◆ PROBLEM REQUIREMENTS: Copy out, unchanged, every line from the start of the records to the line that contains "and calls again, and", and stop there.

◆ PROVIDED RECORDS:
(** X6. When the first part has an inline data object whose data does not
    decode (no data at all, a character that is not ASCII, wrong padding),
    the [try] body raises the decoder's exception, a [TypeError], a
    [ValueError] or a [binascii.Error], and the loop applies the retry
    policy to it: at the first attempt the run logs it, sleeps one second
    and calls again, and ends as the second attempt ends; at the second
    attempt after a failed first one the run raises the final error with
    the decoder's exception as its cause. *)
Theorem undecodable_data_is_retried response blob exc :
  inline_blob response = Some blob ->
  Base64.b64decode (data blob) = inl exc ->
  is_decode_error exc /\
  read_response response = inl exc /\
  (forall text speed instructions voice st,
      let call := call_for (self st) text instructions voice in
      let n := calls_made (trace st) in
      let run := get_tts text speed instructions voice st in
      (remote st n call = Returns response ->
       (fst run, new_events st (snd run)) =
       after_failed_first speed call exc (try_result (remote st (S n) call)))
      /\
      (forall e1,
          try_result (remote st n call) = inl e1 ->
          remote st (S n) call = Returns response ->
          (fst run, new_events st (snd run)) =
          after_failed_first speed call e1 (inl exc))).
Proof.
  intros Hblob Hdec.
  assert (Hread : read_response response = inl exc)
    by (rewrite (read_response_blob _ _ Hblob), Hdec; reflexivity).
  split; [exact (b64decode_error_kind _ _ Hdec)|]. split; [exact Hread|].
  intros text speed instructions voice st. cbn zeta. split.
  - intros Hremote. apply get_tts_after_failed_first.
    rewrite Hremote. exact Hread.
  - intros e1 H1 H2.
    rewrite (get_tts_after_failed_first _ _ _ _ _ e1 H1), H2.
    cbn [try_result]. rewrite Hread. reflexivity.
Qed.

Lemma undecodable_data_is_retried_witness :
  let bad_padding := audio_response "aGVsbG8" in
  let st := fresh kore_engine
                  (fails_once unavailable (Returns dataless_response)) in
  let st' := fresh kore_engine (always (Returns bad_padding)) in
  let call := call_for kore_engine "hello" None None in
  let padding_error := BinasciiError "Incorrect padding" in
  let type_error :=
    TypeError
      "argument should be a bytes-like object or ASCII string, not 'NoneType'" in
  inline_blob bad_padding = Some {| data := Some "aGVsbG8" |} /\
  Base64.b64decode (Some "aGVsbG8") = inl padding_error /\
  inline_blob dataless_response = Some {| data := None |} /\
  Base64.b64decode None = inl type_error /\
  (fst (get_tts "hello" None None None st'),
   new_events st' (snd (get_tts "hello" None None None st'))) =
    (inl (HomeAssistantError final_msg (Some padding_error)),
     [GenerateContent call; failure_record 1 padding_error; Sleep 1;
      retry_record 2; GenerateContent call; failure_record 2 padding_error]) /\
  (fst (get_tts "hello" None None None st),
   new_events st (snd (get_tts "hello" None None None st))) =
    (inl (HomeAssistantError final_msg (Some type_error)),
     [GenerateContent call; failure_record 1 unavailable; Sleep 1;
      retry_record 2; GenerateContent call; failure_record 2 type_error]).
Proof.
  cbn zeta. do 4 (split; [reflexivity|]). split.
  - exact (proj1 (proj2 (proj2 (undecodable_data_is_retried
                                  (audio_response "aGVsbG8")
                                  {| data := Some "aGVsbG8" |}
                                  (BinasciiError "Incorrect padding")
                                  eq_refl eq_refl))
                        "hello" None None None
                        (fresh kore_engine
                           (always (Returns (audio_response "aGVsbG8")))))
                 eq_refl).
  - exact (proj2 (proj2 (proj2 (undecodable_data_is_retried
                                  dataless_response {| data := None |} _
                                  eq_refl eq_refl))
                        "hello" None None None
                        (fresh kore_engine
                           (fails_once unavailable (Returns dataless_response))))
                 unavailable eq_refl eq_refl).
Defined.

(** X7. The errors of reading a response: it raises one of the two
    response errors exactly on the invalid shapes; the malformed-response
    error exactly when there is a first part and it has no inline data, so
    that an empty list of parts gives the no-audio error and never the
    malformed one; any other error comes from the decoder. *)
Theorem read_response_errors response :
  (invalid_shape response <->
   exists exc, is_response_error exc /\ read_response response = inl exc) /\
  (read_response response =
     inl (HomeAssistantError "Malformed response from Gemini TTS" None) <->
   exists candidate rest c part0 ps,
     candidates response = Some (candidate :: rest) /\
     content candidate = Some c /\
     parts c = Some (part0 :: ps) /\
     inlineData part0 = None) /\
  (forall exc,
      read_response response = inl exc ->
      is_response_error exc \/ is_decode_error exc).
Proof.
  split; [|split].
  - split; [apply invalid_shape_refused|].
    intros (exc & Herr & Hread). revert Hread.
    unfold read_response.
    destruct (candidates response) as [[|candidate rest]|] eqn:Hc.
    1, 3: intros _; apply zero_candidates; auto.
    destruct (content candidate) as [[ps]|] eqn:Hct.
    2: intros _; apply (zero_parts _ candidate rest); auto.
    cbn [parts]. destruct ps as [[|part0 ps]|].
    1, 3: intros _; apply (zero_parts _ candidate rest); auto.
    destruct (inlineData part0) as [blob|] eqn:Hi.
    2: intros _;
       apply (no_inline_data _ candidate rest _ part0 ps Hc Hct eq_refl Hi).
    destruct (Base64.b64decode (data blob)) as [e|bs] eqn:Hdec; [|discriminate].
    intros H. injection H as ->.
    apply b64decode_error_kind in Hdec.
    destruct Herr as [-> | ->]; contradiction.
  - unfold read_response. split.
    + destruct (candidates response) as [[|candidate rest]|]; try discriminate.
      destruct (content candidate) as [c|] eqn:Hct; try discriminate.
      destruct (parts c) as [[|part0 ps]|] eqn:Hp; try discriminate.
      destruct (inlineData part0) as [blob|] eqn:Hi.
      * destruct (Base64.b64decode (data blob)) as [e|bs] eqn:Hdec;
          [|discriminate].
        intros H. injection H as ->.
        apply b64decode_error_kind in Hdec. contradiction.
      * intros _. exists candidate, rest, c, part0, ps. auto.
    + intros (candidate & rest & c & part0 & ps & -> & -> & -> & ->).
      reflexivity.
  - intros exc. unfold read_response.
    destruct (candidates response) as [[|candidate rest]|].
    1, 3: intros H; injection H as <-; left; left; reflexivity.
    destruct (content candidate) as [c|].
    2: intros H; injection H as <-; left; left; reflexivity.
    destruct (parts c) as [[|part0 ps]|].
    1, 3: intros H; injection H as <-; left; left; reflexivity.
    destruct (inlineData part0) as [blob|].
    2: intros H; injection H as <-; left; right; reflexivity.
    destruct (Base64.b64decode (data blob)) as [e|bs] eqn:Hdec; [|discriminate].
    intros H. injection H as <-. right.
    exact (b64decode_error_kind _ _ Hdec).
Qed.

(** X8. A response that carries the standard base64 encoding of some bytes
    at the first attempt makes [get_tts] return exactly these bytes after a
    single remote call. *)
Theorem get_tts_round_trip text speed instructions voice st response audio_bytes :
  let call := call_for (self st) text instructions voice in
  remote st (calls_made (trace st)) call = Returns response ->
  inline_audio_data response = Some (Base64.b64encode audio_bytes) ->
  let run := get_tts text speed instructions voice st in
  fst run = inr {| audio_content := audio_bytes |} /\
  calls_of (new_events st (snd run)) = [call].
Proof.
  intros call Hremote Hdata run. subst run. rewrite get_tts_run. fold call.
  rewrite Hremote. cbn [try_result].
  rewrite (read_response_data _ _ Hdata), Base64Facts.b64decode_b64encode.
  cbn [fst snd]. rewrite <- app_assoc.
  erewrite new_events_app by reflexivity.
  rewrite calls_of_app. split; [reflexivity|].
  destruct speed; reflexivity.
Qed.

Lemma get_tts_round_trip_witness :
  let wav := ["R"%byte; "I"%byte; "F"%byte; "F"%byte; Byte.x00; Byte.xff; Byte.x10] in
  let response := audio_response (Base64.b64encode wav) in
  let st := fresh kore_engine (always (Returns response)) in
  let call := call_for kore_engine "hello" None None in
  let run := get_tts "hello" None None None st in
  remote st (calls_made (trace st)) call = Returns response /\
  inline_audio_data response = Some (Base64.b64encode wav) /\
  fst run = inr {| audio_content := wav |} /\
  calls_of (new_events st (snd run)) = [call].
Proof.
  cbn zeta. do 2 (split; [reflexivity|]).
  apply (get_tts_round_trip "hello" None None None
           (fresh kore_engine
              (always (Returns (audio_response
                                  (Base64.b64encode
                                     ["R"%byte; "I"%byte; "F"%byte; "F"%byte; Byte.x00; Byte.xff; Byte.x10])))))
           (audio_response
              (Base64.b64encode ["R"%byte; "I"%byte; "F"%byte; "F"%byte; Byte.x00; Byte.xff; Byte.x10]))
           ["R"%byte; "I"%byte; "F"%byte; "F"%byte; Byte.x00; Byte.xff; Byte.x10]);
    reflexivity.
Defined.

◆ COMPLETED TASK:
(** X6. When the first part has an inline data object whose data does not
    decode (no data at all, a character that is not ASCII, wrong padding),
    the [try] body raises the decoder's exception, a [TypeError], a
    [ValueError] or a [binascii.Error], and the loop applies the retry
    policy to it: at the first attempt the run logs it, sleeps one second
    and calls again, and ends as the second attempt ends; at the second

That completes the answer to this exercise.